Funding Competition for Participatory Learning in the innovative use of digital media

From HASTAC Initiative web site

DIGITAL MEDIA AND LEARNING COMPETITION

Drawing upon the innovative winning projects from the first Digital Media and Learning Competition, the theme for this year’s Competition is Participatory Learning. There are two award categories: Innovation in Participatory Learning and Young Innovators. All proposals submitted to the Digital Media and Learning Competition, in either category, should be for support of digital projects that engage participatory learning in an integral way.

Participatory Learning includes the ways in which new technologies enable learners (of any age) to contribute in diverse ways to individual and shared learning goals. Through games, wikis, blogs, virtual environments, social network sites, cell phones, mobile devices, and other digital platforms, learners can participate in virtual communities where they share ideas, comment upon one another's projects, and plan, design, advance, implement, or simply discuss their goals and ideas together. Participatory learners come together to aggregate their ideas and experiences in a way that makes the whole ultimately greater than the sum of the parts.

For example, participatory learners might create a viral system for educating one another about environmental issues in their own neighborhoods and sharing and comparing their findings with others halfway across the globe. Or they might develop inventive extra-curricular science projects together online. Participatory learners are pioneering new ways of combining learning and social life, whether "social life" denotes peer group popular culture, informal learning, or some innovative combination.

The Digital Media and Learning Competition seeks to identify and promote individuals and institutions taking advantage of digital or new media and using these technologies as platforms for new kinds of participatory learning. Participatory learning should be the primary goal in all proposals; the technological approach should advance the learning objective. The most competitive proposals will enable participatory learning by promoting the possibility of scalable, many-to-many interactive learning activities. Awarded projects will be deeply collaborative in their structure, design, and motivation.

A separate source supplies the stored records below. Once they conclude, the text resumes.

(** * gocryptfs: name transformation, config file and key wrapping, CLI options

    A shallow embedding of
      - internal/nametransform/names.go  (file name encryption),
      - internal/configfile              (gocryptfs.conf: Create, Load,
                                          EncryptKey, DecryptMasterKey, WriteFile),
      - cli_args.go                      (prefixOArgs, parseCliOpts and
                                          its helpers),
    together with the properties the specification states about them and
    further properties read off the code.

    Go values are modelled as follows: [string] is a Rocq [string] (a
    sequence of 8-bit characters), [[]byte] is [list byte], [int] is [nat]
    where it is a length or an index and [Z] otherwise, a [(T, error)]
    return is a [result T], and a Go map from file names to contents is a
    [gmap string (list byte)]. *)

From Stdlib Require Import ZArith Ascii.
From Stdlib.Strings Require Import Byte.
From Stdlib Require String.
From stdpp Require Import base tactics option list gmap strings finite.

Local Open Scope Z_scope.
Local Open Scope nat_scope.

(** ** Go runtime: errors and results *)

(** [syscall.Errno] values the modelled code produces or receives. *)
Inductive Errno : Type :=
| EBADMSG
| EEXIST
| EIO
| ENOENT
| EACCES.

(** An argument of a [fmt.Errorf] verb. *)
Inductive fmtarg : Type :=
| ArgInt (z : Z)
| ArgStr (s : string)
| ArgBytes (b : byte).

(** The Go [error] interface, restricted to the dynamic types that reach the
    modelled functions. [fmt_Errorf] keeps the format string and its
    arguments apart instead of rendering them. [log_Panic msg err] is no
    error value but the panic of [log.Panic(msg + err.Error())]: a call that
    ends in it returns nothing, and since nothing in the modelled code
    recovers from a panic it unwinds through every caller the way an error
    that is passed on does. *)
Inductive error : Type :=
| syscall_Errno (e : Errno)
| errors_New (msg : string)
| fmt_Errorf (format : string) (args : list fmtarg)
| base64_CorruptInputError (offset : nat)
| json_SyntaxError (offset : nat)
| exitcodes_Err (msg : string) (code : Z)
| log_Panic (msg : string) (err : error).

(** A Go [(T, error)] pair in which exactly one side is meaningful. *)
Inductive result (A : Type) : Type :=
| Ok (a : A)
| Error (e : error).
Arguments Ok {A} a.
Arguments Error {A} e.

A total of $2 million will be awarded for the Digital Media and Learning Competition.

Innovation and Participatory Learning awards will range from $30,000 to $250,000, with up to $1.8 million awarded in total. Young Innovator awards will range from $5,000 to $30,000, with up to $240,000 awarded in total.

    This HASTAC competition is supported by a grant from the John D. and Catherine T. MacArthur Foundation to the University of California, in collaboration with Duke University. The University of California Humanities Research Institute and Duke University's John Hope Franklin Center are the principal administering bodies for this grant on behalf of HASTAC.